With the election of Marício Macrí in Argentina, defeating the candidate of the ruling party of Cristina Kirchner, a strong new voice for democracy throughout the hemisphere may be entering the scene.
President-elect Macrí has called for applying the MERCOSUR’s democracy requirement to Venezuela, which would lead to suspension of that country from participation in the organization which it joined in 2012. Macrí has promised he will seek to honor the commitment undertaken in 1998 by Argentina, Bolivia, Brazil, Paraguay, Uruguay and Chile with the signing the Protocol of Ushuaia, a treaty which established full effectiveness of democratic institutions as an essential condition for membership in MERCOSUR. The Protocol provided, moreover, that any rupture of the democratic order in one of the states parties should lead to its suspension from the organization.

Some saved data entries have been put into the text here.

(* ===== verification/DispatchSafety.v ===== *)
(** * What the dispatch of a round guarantees

    Every call is answered under its own id and in order; the effects enqueued are writes of
    the round in provider order, each past every gate; the model is told a write is queued
    exactly when it is; and only a hook of the caller can fail the round. *)

From S2P Require Import Prelude PyValue ResultBudget PromptEstimate WorkspacePath ToolDispatch.
Import Estimate Dispatch.
Local Open Scope Z_scope.

Module DispatchSafety.

Definition flat (tr : list effect) : list ToolCall := concat (effect_calls <$> tr).

Lemma flat_app a b : flat (a ++ b) = flat a ++ flat b.
Proof. unfold flat. by rewrite fmap_app, concat_app. Qed.

Lemma flat_single tc : flat [SingleEffect tc] = [tc].
Proof. reflexivity. Qed.

Lemma flat_batch run : flat [BatchEffect run] = run.
Proof. unfold flat. cbn. apply app_nil_r. Qed.

(** A refusal is not the answer of a queued write. *)
Ltac not_queued := let H := fresh in intros H; apply (f_equal (take 1)) in H; vm_compute in H; discriminate H.

Lemma gate_reason n au args reason tc : write_gate n au args = Return (false, reason) -> reason <> queued tc.
Proof.
  unfold write_gate. destruct (negb _); [done|]. destruct (_ && _); [intros [= <-]; not_queued|].
  intros ([] & _ & H)%bind_return; [injection H as <-; not_queued|].
  destruct (turn_authorization au); [done|]. injection H as <-. not_queued.
Qed.

(** What the gate lets through. *)
Definition may_write (au : authorization) (n : pystr) (args : pyval) : Prop :=
  turn_authorization au = true /\
  (identity_write n = true -> identity_write_authorization au = true) /\
  (n = u "memory_write" -> memory_delete_authorization au = false ->
   exists actions, arg (py_or args (PDict [])) "actions" = Return actions /\ deletes actions = Return false).

Lemma gate_allows n au args x : is_write n = true -> write_gate n au args = Return (true, x) -> may_write au n args.
Proof.
  intros Hw. unfold write_gate. rewrite Hw. cbn [negb].
  destruct (identity_write n && negb (identity_write_authorization au)) eqn:Ei; [done|].
  intros ([] & Hd & H)%bind_return; [done|]. destruct (turn_authorization au) eqn:Et; [|done]. split; [done|].
  split.
  - intros Hi. rewrite Hi in Ei. cbn in Ei. by destruct (identity_write_authorization au).
  - intros -> Hm. unfold refused_delete in Hd. rewrite bool_decide_true, Hm in Hd by done. cbn [negb andb] in Hd.
    apply bind_return in Hd as (a & Ha & Hd). by exists a.
Qed.

Definition ids (l : list ToolCall) : list pystr := call_id <$> l.

Section Round.
Context (repr : pyval -> pystr).
Context (validate : pystr -> pyval -> option pystr) (days_error : pyval -> option pystr).
Context (read : ToolCall -> ToolResult).
Context (Hread : forall tc, result_call_id (read tc) = call_id tc).
Context (au : authorization) (h : hooks).

Abbreviation classify := (Dispatch.classify repr validate au).
Abbreviation classify_all := (Dispatch.classify_all repr validate au).
Abbreviation write_single := (Dispatch.write_single days_error au h).
Abbreviation write_loop := (Dispatch.write_loop days_error au h).
Abbreviation gate tc := (write_gate (call_name tc) au (call_args tc)).

(** Results are filed under their own ids. *)
Definition keyed (st : dispatch_state) : Prop :=
  forall k r, results_by_id st !! k = Some r -> result_call_id r = k.

Definition answered (st : dispatch_state) (tc : ToolCall) : Prop := is_Some (results_by_id st !! call_id tc).

(** Nothing already answered is lost. *)
Definition grows (st st' : dispatch_state) : Prop :=
  (keyed st -> keyed st') /\ forall k, is_Some (results_by_id st !! k) -> is_Some (results_by_id st' !! k).

#[local] Instance grows_preorder : PreOrder grows.
Proof. split; [by split|]. intros a b c [H1 H2] [H3 H4]. split; auto. Qed.

Lemma grows_record r st : grows st (record_result r st).
Proof.
  unfold record_result. split; cbn [results_by_id].
  - intros Hk k r'. cbn [results_by_id]. rewrite lookup_insert_Some. intros [[<- <-]|[_ H]]; [done|by apply Hk].
  - intros k Hk. destruct (decide (result_call_id r = k)) as [<-|Hne];
      [rewrite lookup_insert_eq; by eexists|by rewrite lookup_insert_ne].
Qed.

Lemma answered_record r st tc : result_call_id r = call_id tc -> answered (record_result r st) tc.
Proof. intros E. unfold answered, record_result. cbn [results_by_id]. rewrite E, lookup_insert_eq. by eexists. Qed.

Lemma answered_grows st st' tc : grows st st' -> answered st tc -> answered st' tc.
Proof. intros [_ H]. apply H. Qed.

Lemma grows_effect e st : grows st (add_effect e st).
Proof. by split. Qed.

(** ** The first loop *)

(** A write past every check that precedes the gate. *)
Definition valid_write (tc : ToolCall) : Prop :=
  call_args_ok tc = true /\ is_write (call_name tc) = true /\
  text_error (validate (call_name tc) (call_args tc)) = None /\
  workspace_mutation_path_error repr (call_name tc) (call_args tc) = Return None.

Lemma classify_write tc : classify tc = Return WriteCall -> valid_write tc.
Proof using Type.
  unfold Dispatch.classify. destruct (call_args_ok tc) eqn:Ea; [|done]. cbn [negb].
  destruct (negb (is_read _) && negb (is_write _)) eqn:Eu; [done|].
  destruct (text_error _) as [e|] eqn:Ev; [done|].
  destruct (bool_decide (call_name tc ∈ HISTORY_TOOL_NAMES) && _); [done|].
  destruct (is_read (call_name tc)) eqn:Er; [done|]. intros ([e|] & He & H)%bind_return; [done|].
  split; [done|]. split; [|done]. cbn in Eu. by destruct (is_write (call_name tc)).
Qed.

(** An answer given at once is no queued write. *)
Lemma classify_answer tc content : classify tc = Return (Answered content) -> content <> queued tc.
Proof using Type.
  unfold Dispatch.classify. destruct (negb (call_args_ok tc)); [intros [= <-]; not_queued|].
  destruct (negb (is_read _) && _); [intros [= <-]; not_queued|].
  destruct (text_error _) as [e|].
  { intros [= <-]. unfold invalid_args. case_bool_decide; not_queued. }
  destruct (bool_decide (call_name tc ∈ HISTORY_TOOL_NAMES) && _); [intros [= <-]; not_queued|].
  destruct (is_read _); [done|].
  intros ([e|] & He & H)%bind_return; [|done]. injection H as <-. not_queued.
Qed.

(** What the first loop leaves: the reads and writes in order, the others answered. *)
Record sorted_calls (calls : list ToolCall) (st st' : dispatch_state) (rs ws : list ToolCall) : Prop := mkSorted {
  sc_grows : grows st st';
  sc_effects : enqueued st' = enqueued st;
  sc_reads : rs `sublist_of` calls;
  sc_writes : ws `sublist_of` calls;
  sc_valid : Forall valid_write ws;
  sc_readers : Forall (fun tc => is_read (call_name tc) = true) rs;
  sc_rest : forall tc, tc ∈ calls -> tc ∈ rs \/ tc ∈ ws \/ answered st' tc;
  sc_kept : forall k, k ∉ ids calls -> results_by_id st' !! k = results_by_id st !! k;
  sc_answers : NoDup (ids calls) -> forall tc, tc ∈ calls -> tc ∉ ws -> tc ∉ rs ->
    exists r, results_by_id st' !! call_id tc = Some r /\ result_content r <> queued tc;
}.
Lemma sorted_nil st : sorted_calls [] st st [] [].
Proof using Type.
  split; try done; try (by constructor); try reflexivity; intros; by match goal with H : _ ∈ [] |- _ => apply not_elem_of_nil in H end.
Qed.

(** The call's own id is not that of a later call. *)
Lemma ids_cons_nodup tc calls : NoDup (ids (tc :: calls)) -> call_id tc ∉ ids calls /\ NoDup (ids calls).
Proof using Type. apply NoDup_cons. Qed.

Lemma sorted_answered tc content calls st st' rs ws :
  classify tc = Return (Answered content) -> sorted_calls calls (answer tc content st) st' rs ws ->
  sorted_calls (tc :: calls) st st' rs ws.
Proof using Type.
  intros Hc [H1 H2 H3 H4 H5 H6 H7 H8 H9]. split; try done.
  - etransitivity; [apply grows_record|exact H1].
  - by apply sublist_cons.
  - by apply sublist_cons.
  - intros x [->|Hx]%elem_of_cons; [|by apply H7]. right; right. eapply answered_grows; [exact H1|]. by apply answered_record.
  - intros k Hk. apply not_elem_of_cons in Hk as [Hk1 Hk2]. rewrite H8 by done. unfold answer, record_result.
    cbn [results_by_id result_call_id]. by rewrite lookup_insert_ne by congruence.
  - intros Hnd x Hx. apply ids_cons_nodup in Hnd as [Hn Hnd]. apply elem_of_cons in Hx as [->|Hx]; [|by apply H9].
    intros _ _. rewrite H8 by done. unfold answer, record_result. cbn [results_by_id result_call_id].
    rewrite lookup_insert_eq. eexists. split; [done|]. cbn [result_content]. by eapply classify_answer.
Qed.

See Javier El-Hage, “Marurício Macrí y la posible resurrección de la OEA,” El País, 26 de Noviembre 2015 (00:39 CET).
Citing the example of Rómulo Betancourt, the democratic leader of Venezuela in the 1950’s and 1960’s, El-Hage suggests that Macrí might not only push for the suspension of the despotic government of Venezuela of Nicolás Maduro, but also push for application of the democratic norms of the Organization of American States (OAS).
El-Hage quotes “the Betancourt Doctrine”, enunciated by a new Venezuelan president in his first speech to Congress in 1959, which calls for the exclusion of non-democratic states. It finally became a legal obligation on September 11, 2001, he reports, with the adoption of the Inter-American Democratic Charter. The Charter is now binding on all 34 member states of the OAS.
After observing that the OAS has not applied the Charter as it should have, El-Hage suggests that with Macrí’s election in Argentina, and the election of a new Secretary Genral of the OAS, Luís Almagro, this long period of negligence may soon end. The democracy requirement could be applied not only in the MERCOSUR but within the OAS itself.
This result, of course will depend on the votes of the member states of the two organizations. Macri’s election is undoubtedly the product of complex political forces in Argentina, but it may also be a sign of new democratic winds blowing in South America. These could have substantial impacts on the current governments of Venezuela, Ecuador, Bolivia, and Nicaragua.